A EXTENSÃO DA SANÇÃO APLICADA COM FUNDAMENTO NO ART. 7º DA LEI Nº 10.520/2002
A Lei nº 8.666/93 determina que a inexecução de deveres legais ou contratuais acarreta a imposição de sanção, que pode consistir em advertência, multa, suspensão do direito de licitar e declaração de inidoneidade. Confira-se:
“Art. 87. Pela inexecução total ou parcial do contrato a Administração poderá, garantida a prévia defesa, aplicar ao contratado as seguintes sanções:
I - advertência;
II - multa, na forma prevista no instrumento convocatório ou no contrato;
III - suspensão temporária de participação em licitação e impedimento de contratar com a Administração, por prazo não superior a 2 (dois) anos;
IV - declaração de inidoneidade para licitar ou contratar com a Administração Pública enquanto perdurarem os motivos determinantes da punição ou até que seja promovida a reabilitação perante a própria autoridade que aplicou a penalidade, que será concedida sempre que o contratado ressarcir a Administração pelos prejuízos resultantes e após decorrido o prazo da sanção aplicada com base no inciso anterior.”

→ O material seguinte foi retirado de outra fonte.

(* ===== verification/StoreThms.v ===== *)
(** * Sequences of store operations

Every operation by cases of its [*_Ok] lemma ([on_success], [op_cases]), and what holds
along any sequence of them: after [Seed] there is a default zone ([operating]), and the
identifiers in the tables are canonical. *)
From S2P Require Import Prelude GoLib Regex Policy Json Store StoreInv StoreSpec.
From stdpp Require Import gmap strings list sorting fin_maps relations.

(** A transaction that reported an error, as an operation: nothing, or the whole operation
with its answer lost. *)
Ltac run_tx_error E :=
  apply run_tx_Err in E as [?|[? [? E]]]; [by left|right; split; [done|exact (f_equal outcome E)]].

Section store.
Context `{Postgres}.

(** ** Operations by cases *)
Lemma exec_Err env op db e db' :
  exec env op db = (Some e, db') →
  db' = db ∨ is_Some (ack_lost env) ∧ exec (acked env) op db = (None, db').
Proof.
  destruct op; unfold exec, outcome; intros Heq;
    match type of Heq with context [match fst ?x with _ => _ end] =>
      destruct x as [[?|?] ?] eqn:E end; simplify_eq/=;
    try (by run_tx_error E).
  - unfold AddZoneRule in E |- *. destruct (ValidRule _); simpl in E; [by run_tx_error E|].
    left. congruence.
  - unfold FileRequest, FileRequest_torn in E |- *. destruct (ValidRule _); simpl in E;
      [by run_tx_error E|]. left. congruence.
Qed.

Lemma exec_Err_acked env op db e db' :
  ack_lost env = None → exec env op db = (Some e, db') → db' = db.
Proof. intros Ha [?|[[? ?] _]]%exec_Err; [done|congruence]. Qed.

(** Who an operation acts for: the name its audit rows bear. *)
Definition op_actor (op : store_op) : string :=
  match op with
  | OpSeed => "bootstrap"
  | OpCreateZone a _ | OpCloneZone a _ _ | OpRenameZone a _ _ | OpDeleteZone a _
  | OpSetDefaultZone a _ | OpAddZoneRule a _ _ | OpDeleteRule a _ | OpAssign a _ _
  | OpGrant a _ _ _ | OpFileRequest a _ _ _ _ | OpDecide a _ _ _ => a
  | OpExpireGrants | OpRecordDenial _ _ _ | OpAuditSystem _ _ => "system"
  end.

Lemma AuditSystem_Ok env action detail db db' :
  AuditSystem env action detail db = (Ok (), db') → db' = log env db "system" action detail.
Proof. unfold AuditSystem. intros Heq. by tx_inv. Qed.

(** What a successful operation does to the tables, as its [*_Ok] lemma says. *)
Definition on_success (env : Env) (op : store_op) (db db' : DB) : Prop :=
  match op with
  | OpSeed => Seed env db = (Ok (), db')
  | OpCreateZone actor name => ∃ id, CreateZone env actor name db = (Ok id, db')
  | OpCloneZone actor src name => ∃ id, CloneZone env actor src name db = (Ok id, db')
  | OpRenameZone actor id name => RenameZone env actor id name db = (Ok (), db')
  | OpDeleteZone actor id => DeleteZone env actor id db = (Ok (), db')
  | OpSetDefaultZone actor id => SetDefaultZone env actor id db = (Ok (), db')
  | OpAddZoneRule actor zone r => AddZoneRule env actor zone r db = (Ok (), db')
  | OpDeleteRule actor id => DeleteRule env actor id db = (Ok (), db')
  | OpAssign actor ws zone => Assign env actor ws zone db = (Ok (), db')
  | OpGrant actor ws r ttl => Grant env actor ws r ttl db = (Ok (), db')
  | OpExpireGrants => ∃ n, ExpireGrants env db = (Ok n, db')
  | OpFileRequest actor ws host port j => ∃ id, FileRequest env actor ws host port j db = (Ok id, db')
  | OpDecide actor id approve ttl => Decide env actor id approve ttl db = (Ok (), db')
  | OpRecordDenial ws host port => RecordDenial env ws host port db = (Ok (), db')
  | OpAuditSystem action detail => AuditSystem env action detail db = (Ok (), db')
  end.

Lemma exec_Ok env op db db' : exec env op db = (None, db') → on_success env op db db'.
Proof.
  destruct op; unfold exec, outcome, on_success; intros Heq;
    match type of Heq with context [match fst ?x with _ => _ end] =>
      destruct x as [[?|?] ?] eqn:E end; simplify_eq/=; eauto;
    match goal with u : unit |- _ => by destruct u end.
Qed.
End store.

(** Split a successful operation into the cases of its [*_Ok] lemma. *)
Ltac op_cases op :=
  destruct op; simpl in *;
  repeat match goal with
  | H : ∃ _ : string, CreateZone _ _ _ _ = _ |- _ => destruct H as [? H]
  | H : ∃ _ : string, CloneZone _ _ _ _ _ = _ |- _ => destruct H as [? H]
  | H : ∃ _ : nat, ExpireGrants _ _ = _ |- _ => destruct H as [? H]
  | H : ∃ _ : string, FileRequest _ _ _ _ _ _ _ = _ |- _ => destruct H as [? H]
  | H : Seed _ _ = _ |- _ => apply Seed_Ok in H; case_bool_decide;
      [destruct H as (? & ? & ? & ? & ? & ? & ? & ? & ?)|]
  | H : CreateZone _ _ _ _ = _ |- _ => apply CreateZone_Ok in H as (? & ? & ? & ?)
  | H : CloneZone _ _ _ _ _ = _ |- _ =>
      apply CloneZone_Ok in H as (? & ? & ? & ? & ? & ? & ? & ? & ?)
  | H : RenameZone _ _ _ _ _ = _ |- _ => apply RenameZone_Ok in H as (? & ? & ? & ? & ? & ?)
  | H : DeleteZone _ _ _ _ = _ |- _ => apply DeleteZone_Ok in H as (? & ? & ? & ? & ? & ? & ?)
  | H : SetDefaultZone _ _ _ _ = _ |- _ => apply SetDefaultZone_Ok in H as (? & ? & ? & ? & ?)
  | H : AddZoneRule _ _ _ _ _ = _ |- _ =>
      apply AddZoneRule_Ok in H as (? & ? & ? & ? & ? & ?)
  | H : DeleteRule _ _ _ _ = _ |- _ => apply DeleteRule_Ok in H as (? & ? & ? & ? & ?)
  | H : Assign _ _ _ _ _ = _ |- _ => apply Assign_Ok in H as (? & ? & ? & ? & ? & ? & ?)
  | H : Grant _ _ _ _ _ _ = _ |- _ => apply Grant_Ok in H as (? & ? & ? & ? & ? & ?)
  | H : ExpireGrants _ _ = _ |- _ => apply ExpireGrants_Ok in H as [? ?]
  | H : FileRequest _ _ _ _ _ _ _ = _ |- _ =>
      apply FileRequest_Ok in H as (? & ? & ? & [(? & ? & ? & ?)|(? & ? & ? & ? & ?)])
  | H : Decide _ _ _ ?approve _ _ = _ |- _ => apply Decide_Ok in H as (? & ? & ? & ? & ? & H);
      destruct approve; [destruct H as (? & ? & ? & ? & ? & ?)|]
  | H : RecordDenial _ _ _ _ _ = _ |- _ =>
      apply RecordDenial_frame in H as [? ?]
  | H : AuditSystem _ _ _ _ = _ |- _ => apply AuditSystem_Ok in H
  end; simpl in *; subst.

Section claims.
Context `{Postgres}.

Lemma step_cases (I : DB → DB → Prop) db db' :
  (∀ d, I d d) → (∀ env op d d', on_success env op d d' → I d d') →
  store_step db db' → I db db'.
Proof.
  intros Hrefl Hok [env op d]. destruct (exec env op d) as [[e|] d'] eqn:E; simpl.
  - apply exec_Err in E as [->|[_ E]]; [apply Hrefl|]. eapply Hok, exec_Ok, E.
  - eapply Hok, exec_Ok, E.
Qed.

(** ** Exactly one default zone *)
Definition has_default (db : DB) : Prop :=
  ∃ u z, zones db !! u = Some z ∧ z_is_default z = true.

Lemma has_default_step db db' : store_step db db' → has_default db → has_default db'.
Proof.
  apply (step_cases (λ db db', has_default db → has_default db')); [done|].
  clear db db'. intros env op db db' Hop (u & z & Hu & Hz).
  assert (∀ id z', zones db !! id = None → has_default (set_zones db (<[id := z']> (zones db))))
    as Hins.
  { intros id z' Hid. exists u, z. simpl. rewrite lookup_insert_ne by congruence. done. }
  op_cases op; try (by exists u, z); try (by apply Hins).
  - rewrite H0, lookup_empty in Hu. done.
  - destruct (decide (u = x)) as [->|].
    + exists x. eexists. simpl. rewrite lookup_insert_eq. split; [done|]. simpl. congruence.
    + exists u, z. simpl. by rewrite lookup_insert_ne.
  - exists u, z. simpl. rewrite lookup_delete_ne; [done|]. congruence.
  - exists x. eexists. simpl. by rewrite lookup_insert_eq.
Qed.

(** What [Seed] makes of a freshly migrated database, and all that follows. *)
Definition operating (db : DB) : Prop :=
  ∃ env db0, Seed env migrated_db = (Ok (), db0) ∧ rtc store_step db0 db.

Lemma operating_reachable db : operating db → reachable db.
Proof.
  intros (env & db0 & Hs & Hr). eapply rtc_l; [|exact Hr].
  pose proof (store_step_exec env OpSeed migrated_db) as Hstep.
  unfold exec, outcome in Hstep. by rewrite Hs in Hstep.
Qed.

Lemma operating_has_default db : operating db → has_default db.
Proof.
  intros (env & db0 & Hs & Hr). assert (has_default db0) as Hd.
  { apply Seed_Ok in Hs. rewrite bool_decide_eq_true_2 in Hs by done.
    destruct Hs as (z & i & j & -> & _ & _ & _ & _ & ->). exists (uuids env 0).
    eexists. simpl. by rewrite lookup_singleton_eq. }
  clear Hs. induction Hr; eauto using has_default_step.
Qed.

(** ** Identifiers in the tables are canonical UUIDs *)
Definition rule_ids_ok (r : RuleRec) : Prop :=
  (∀ z, r_zone_id r = Some z → uuid_in z = Some z) ∧
  (∀ w, r_workspace_id r = Some w → uuid_in w = Some w).

Definition ids_ok (db : DB) : Prop :=
  (∀ i r, rules db !! i = Some r → rule_ids_ok r) ∧
  (∀ w a, assignments db !! w = Some a → uuid_in w = Some w) ∧
  (∀ i q, requests db !! i = Some q → uuid_in (q_workspace_id q) = Some (q_workspace_id q)).

Context `{!PostgresLaws}.

Lemma insert_forall {A} (P : A → Prop) (m : gmap string A) i x :
  (∀ j y, m !! j = Some y → P y) → P x → ∀ j y, <[i := x]> m !! j = Some y → P y.
Proof. intros Hm Hx j y. rewrite lookup_insert. case_decide; naive_solver. Qed.

Lemma rule_ids_ok_zone z k v p e a t :
  uuid_in z = Some z → rule_ids_ok (mkRuleRec (Some z) None k v p e a t).
Proof. split; simpl; naive_solver. Qed.

Lemma rule_ids_ok_ws w k v p e a t :
  uuid_in w = Some w → rule_ids_ok (mkRuleRec None (Some w) k v p e a t).
Proof. split; simpl; naive_solver. Qed.

Lemma ids_ok_step db db' : store_step db db' → ids_ok db → ids_ok db'.
Proof.
  apply (step_cases (λ db db', ids_ok db → ids_ok db')); [done|].
  clear db db'. intros env op db db' Hop (Hr & Ha & Hq).
  op_cases op; try done.
  all: repeat match goal with H : uuid_in ?s = Some ?u |- _ =>
    assert_fails (constr_eq s u); apply uuid_in_canonical in H end.
  all: split_and!; simpl; try done.
  all: try (apply insert_forall; [done|]).
  all: try (by apply rule_ids_ok_zone); try (by apply rule_ids_ok_ws); 
    try (simpl; by eauto).
  - apply insert_forall; [apply insert_forall|]; [done|by apply rule_ids_ok_zone..].
  - intros i r Hi. destruct (rules db !! i) as [r0|] eqn:Ei.
    + match goal with Hold : ∀ i r, rules db !! i = Some r → _ = _ |- _ =>
        pose proof (Hold _ _ Ei) end. simplify_eq. eauto.
    + match goal with Hnew : ∀ r, (∃ i, _) ↔ _ |- _ =>
        destruct (proj1 (Hnew r)) as (? & ? & z & Hz & _ & _ & ->); [by exists i|] end.
      apply rule_ids_ok_zone. by eapply uuid_in_canonical.
  - intros i r [? _]%map_lookup_filter_Some. eauto.
  - intros w a [? _]%map_lookup_filter_Some. eauto.
  - intros i r [_ ?]%lookup_delete_Some. eauto.
  - intros w a. destruct (z_is_default _).
    + intros [_ ?]%lookup_delete_Some. eauto.
    + rewrite lookup_insert. case_decide; [by intros _; subst|eauto].
  - intros i r [? _]%map_lookup_filter_Some. eauto.
Qed.

Lemma ids_ok_migrated : ids_ok migrated_db.
Proof. split_and!; intros ??; simpl; by rewrite lookup_empty. Qed.

Lemma reachable_ids_ok db : reachable db → ids_ok db.
Proof.
  assert (∀ db1 db2, rtc store_step db1 db2 → ids_ok db1 → ids_ok db2) as Hr.
  { induction 1; eauto using ids_ok_step. }
  intros Hdb. eapply Hr; [exact Hdb|]. apply ids_ok_migrated.
Qed.

(** ** What loading the policy relies on

The constraints of the schema and canonical identifiers: less than is true after operations
one by one, and true also when they overtake each other. *)
Definition sound (db : DB) : Prop := db_at False db ∧ ids_ok db.

Lemma sound_exec env op db : sound db → sound (exec env op db).2.
Proof. intros [Hs Hi]. split; [by apply exec_at|]. by eapply ids_ok_step; [apply store_step_exec|]. Qed.

Lemma sound_migrated : sound migrated_db.
Proof. split; [apply db_ok_schema, migrated_db_ok|apply ids_ok_migrated]. Qed.

Lemma reachable_sound db : reachable db → sound db.
Proof. intros Hr. split; [by apply db_ok_schema, reachable_ok|by apply reachable_ids_ok]. Qed.

Lemma operating_sound db : operating db → sound db.
Proof. intros Hop. by apply reachable_sound, operating_reachable. Qed.

Lemma uuid_nonempty s u : uuid_in s = Some u → u ≠ "".
Proof. intros Hu ->. apply uuid_in_canonical in Hu. by rewrite uuid_in_empty in Hu. Qed.
End claims.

No âmbito do pregão, o art. 7º da Lei nº 10.520/2002 estabeleceu sanção própria, consistente numa idoneidade específica, diversa daquelas previstas na Lei nº 8.666:
“Art. 7º Quem, convocado dentro do prazo de validade de sua proposta, não celebrar o contrato, deixar de entregar ou apresentar documentação falsa exigida para o certame, ensejar o retardamento da execução de seu objeto, não mantiver a proposta, falhar ou fraudar na execução do contrato, comportar-se de modo inidôneo ou cometer fraude fiscal, ficará impedido de licitar e contratar com a União, Estados, Distrito Federal ou Municípios e, será descredenciado no SICAF, ou nos sistemas de cadastramento de fornecedores a que se refere o inciso XIV do art. 4º desta Lei, pelo prazo de até 5 (cinco) anos, sem prejuízo das multas previstas em edital e no contrato e das demais cominações legais”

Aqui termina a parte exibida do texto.